* _Problem statement_:
Only one thing is required: the number of lines in the entries below that contain "Hext".
*** Opening of Dataset records ***
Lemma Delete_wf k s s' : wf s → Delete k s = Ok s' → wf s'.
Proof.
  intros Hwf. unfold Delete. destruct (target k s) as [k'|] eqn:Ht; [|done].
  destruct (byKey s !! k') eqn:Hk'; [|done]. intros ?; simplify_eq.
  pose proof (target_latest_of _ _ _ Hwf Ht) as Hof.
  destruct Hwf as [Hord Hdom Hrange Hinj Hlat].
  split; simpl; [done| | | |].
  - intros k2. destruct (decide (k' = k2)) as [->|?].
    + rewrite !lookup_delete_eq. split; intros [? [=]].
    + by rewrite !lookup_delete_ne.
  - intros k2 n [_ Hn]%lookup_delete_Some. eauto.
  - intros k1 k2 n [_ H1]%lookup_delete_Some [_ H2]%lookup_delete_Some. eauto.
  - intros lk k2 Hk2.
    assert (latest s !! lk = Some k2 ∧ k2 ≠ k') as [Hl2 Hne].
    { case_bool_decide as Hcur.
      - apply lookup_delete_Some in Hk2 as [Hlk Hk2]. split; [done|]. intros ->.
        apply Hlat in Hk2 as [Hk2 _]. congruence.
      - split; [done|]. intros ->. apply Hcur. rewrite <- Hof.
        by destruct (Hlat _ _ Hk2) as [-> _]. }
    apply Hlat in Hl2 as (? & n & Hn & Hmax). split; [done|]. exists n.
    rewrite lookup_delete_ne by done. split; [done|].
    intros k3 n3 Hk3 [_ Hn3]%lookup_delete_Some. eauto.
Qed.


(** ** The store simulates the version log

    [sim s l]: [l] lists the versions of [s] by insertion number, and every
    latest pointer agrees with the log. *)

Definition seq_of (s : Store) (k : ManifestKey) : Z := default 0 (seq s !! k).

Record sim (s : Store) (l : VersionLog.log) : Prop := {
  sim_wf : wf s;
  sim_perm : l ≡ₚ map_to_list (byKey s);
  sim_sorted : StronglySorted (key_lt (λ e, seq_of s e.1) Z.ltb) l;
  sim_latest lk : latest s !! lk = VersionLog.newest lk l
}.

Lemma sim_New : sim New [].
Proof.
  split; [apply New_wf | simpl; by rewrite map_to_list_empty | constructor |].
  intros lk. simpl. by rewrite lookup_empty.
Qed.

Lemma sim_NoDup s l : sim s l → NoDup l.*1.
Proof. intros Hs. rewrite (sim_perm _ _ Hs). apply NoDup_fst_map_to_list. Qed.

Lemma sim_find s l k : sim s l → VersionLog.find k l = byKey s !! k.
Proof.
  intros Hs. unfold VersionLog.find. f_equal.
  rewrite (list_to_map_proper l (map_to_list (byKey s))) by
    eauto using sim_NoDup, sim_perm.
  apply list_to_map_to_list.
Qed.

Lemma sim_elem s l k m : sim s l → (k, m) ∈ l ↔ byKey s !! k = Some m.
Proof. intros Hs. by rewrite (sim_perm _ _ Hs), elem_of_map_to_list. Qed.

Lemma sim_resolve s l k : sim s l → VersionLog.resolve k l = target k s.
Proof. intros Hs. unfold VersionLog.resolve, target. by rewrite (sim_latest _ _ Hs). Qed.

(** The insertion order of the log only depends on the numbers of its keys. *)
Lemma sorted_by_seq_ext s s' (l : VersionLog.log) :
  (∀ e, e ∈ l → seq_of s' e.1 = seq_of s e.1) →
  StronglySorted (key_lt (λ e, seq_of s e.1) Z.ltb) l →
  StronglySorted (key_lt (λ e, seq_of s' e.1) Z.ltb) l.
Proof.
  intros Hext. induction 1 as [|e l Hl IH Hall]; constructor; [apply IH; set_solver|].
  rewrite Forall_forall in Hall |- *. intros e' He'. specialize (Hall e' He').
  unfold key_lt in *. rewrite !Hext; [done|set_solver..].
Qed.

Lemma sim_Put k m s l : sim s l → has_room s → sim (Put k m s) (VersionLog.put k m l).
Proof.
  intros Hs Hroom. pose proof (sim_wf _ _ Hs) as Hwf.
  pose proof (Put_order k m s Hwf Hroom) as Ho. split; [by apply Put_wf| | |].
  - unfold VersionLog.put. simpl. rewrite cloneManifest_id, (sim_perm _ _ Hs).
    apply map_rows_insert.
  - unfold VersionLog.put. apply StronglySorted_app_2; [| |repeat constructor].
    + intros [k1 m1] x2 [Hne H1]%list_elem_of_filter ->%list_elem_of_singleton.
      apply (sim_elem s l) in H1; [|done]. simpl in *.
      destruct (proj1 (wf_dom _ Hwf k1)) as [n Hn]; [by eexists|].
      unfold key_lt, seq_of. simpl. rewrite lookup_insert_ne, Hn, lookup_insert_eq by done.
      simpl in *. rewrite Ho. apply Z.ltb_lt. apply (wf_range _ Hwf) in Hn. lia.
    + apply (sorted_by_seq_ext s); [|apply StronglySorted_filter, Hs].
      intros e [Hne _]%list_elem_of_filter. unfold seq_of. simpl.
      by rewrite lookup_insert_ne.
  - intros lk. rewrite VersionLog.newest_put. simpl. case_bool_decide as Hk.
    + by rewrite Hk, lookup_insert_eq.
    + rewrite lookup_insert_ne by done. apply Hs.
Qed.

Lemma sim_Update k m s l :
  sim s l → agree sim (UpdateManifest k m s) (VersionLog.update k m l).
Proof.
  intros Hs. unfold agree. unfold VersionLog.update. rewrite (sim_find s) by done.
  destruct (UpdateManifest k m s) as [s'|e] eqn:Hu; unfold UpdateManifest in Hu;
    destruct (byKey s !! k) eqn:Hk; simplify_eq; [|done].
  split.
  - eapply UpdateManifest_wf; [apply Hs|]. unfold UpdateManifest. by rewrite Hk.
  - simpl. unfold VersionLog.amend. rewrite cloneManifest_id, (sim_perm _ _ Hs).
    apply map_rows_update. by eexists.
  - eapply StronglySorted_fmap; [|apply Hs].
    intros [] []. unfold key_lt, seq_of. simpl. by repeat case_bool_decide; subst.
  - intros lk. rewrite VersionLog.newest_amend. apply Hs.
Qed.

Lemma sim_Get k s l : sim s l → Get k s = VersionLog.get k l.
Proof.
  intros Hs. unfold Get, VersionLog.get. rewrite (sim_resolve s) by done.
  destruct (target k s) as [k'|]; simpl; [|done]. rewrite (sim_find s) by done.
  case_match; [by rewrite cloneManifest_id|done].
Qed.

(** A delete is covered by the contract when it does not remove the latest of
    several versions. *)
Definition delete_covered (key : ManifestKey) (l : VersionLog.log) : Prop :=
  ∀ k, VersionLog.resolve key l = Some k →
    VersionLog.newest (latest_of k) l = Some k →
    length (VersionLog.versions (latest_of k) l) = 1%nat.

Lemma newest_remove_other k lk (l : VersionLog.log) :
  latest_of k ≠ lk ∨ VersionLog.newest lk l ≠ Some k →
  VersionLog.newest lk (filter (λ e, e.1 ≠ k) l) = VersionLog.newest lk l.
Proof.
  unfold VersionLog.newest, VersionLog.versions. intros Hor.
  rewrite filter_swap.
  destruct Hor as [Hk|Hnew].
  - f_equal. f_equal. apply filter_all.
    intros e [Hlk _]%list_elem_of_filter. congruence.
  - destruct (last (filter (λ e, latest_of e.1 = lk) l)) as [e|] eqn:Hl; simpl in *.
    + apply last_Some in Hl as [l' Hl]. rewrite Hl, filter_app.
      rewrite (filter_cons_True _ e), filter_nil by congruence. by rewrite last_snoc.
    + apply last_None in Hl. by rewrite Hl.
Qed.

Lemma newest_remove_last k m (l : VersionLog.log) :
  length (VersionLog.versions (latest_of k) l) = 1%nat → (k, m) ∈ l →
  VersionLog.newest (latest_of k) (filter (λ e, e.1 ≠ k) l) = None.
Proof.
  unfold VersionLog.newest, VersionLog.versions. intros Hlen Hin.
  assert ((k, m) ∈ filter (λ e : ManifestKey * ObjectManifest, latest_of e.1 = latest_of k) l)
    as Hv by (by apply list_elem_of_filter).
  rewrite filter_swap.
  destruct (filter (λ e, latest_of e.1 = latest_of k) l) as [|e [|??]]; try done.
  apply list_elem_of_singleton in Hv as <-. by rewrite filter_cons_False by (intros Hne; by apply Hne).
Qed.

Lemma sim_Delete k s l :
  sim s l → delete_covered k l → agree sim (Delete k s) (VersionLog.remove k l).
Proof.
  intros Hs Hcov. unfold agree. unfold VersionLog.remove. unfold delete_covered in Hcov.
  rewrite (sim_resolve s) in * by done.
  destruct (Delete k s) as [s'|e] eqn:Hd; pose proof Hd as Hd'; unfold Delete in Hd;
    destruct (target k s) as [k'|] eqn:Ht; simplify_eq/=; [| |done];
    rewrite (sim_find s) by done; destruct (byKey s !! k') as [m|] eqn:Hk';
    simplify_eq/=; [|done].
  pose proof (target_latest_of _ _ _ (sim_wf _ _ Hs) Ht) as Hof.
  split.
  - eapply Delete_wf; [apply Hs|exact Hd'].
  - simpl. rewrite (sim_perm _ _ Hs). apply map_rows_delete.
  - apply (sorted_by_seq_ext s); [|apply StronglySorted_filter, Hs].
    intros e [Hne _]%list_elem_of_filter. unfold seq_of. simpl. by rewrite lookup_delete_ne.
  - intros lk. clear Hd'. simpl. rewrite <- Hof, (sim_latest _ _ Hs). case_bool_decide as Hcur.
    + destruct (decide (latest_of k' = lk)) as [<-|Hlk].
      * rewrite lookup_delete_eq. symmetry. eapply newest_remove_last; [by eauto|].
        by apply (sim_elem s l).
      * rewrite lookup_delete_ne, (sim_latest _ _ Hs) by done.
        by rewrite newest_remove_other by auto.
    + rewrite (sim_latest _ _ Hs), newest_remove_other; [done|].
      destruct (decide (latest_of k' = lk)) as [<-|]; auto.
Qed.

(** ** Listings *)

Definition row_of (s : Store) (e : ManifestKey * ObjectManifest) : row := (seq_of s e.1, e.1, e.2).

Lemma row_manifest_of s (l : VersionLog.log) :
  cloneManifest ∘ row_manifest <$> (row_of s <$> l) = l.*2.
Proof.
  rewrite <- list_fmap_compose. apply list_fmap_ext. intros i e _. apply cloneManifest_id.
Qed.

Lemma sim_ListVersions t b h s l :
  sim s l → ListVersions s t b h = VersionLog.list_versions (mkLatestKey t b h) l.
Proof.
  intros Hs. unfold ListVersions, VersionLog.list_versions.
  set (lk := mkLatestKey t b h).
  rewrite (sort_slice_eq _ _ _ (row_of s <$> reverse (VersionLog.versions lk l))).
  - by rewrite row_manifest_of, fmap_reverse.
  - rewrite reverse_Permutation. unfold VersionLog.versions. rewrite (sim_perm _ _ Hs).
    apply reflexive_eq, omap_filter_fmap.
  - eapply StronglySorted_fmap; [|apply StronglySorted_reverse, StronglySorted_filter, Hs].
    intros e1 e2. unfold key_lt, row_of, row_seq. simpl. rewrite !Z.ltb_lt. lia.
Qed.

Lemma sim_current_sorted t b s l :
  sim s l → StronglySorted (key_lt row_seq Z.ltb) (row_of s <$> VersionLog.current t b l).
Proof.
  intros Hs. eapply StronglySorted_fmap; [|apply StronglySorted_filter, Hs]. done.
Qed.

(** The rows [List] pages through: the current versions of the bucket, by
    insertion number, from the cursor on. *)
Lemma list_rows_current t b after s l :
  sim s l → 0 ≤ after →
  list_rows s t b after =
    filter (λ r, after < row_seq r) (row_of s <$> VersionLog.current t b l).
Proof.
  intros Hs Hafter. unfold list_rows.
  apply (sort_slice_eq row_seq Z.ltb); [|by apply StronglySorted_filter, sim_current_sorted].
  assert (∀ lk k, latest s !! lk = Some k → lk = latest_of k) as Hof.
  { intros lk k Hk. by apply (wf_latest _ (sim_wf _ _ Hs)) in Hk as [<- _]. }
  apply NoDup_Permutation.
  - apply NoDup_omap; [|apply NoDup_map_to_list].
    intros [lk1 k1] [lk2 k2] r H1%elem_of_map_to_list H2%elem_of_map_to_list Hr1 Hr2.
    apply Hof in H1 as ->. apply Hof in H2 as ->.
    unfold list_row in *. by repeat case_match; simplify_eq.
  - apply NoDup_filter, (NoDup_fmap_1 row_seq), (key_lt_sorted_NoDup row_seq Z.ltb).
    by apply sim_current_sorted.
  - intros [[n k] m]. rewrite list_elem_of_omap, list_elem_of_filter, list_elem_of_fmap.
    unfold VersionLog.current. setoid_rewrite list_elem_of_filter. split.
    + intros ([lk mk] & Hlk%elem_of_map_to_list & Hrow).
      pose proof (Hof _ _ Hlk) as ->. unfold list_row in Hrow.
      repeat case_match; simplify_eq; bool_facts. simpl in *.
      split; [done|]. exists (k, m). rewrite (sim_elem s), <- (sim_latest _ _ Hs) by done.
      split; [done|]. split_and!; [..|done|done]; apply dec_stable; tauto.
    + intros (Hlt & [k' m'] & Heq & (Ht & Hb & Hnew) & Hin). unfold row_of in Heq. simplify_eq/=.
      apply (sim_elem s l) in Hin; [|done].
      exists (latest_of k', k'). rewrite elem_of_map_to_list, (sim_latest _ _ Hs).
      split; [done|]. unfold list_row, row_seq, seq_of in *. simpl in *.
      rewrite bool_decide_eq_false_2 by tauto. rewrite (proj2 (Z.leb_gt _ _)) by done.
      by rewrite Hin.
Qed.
*** Close of Dataset records ***
* _Written reply_:
2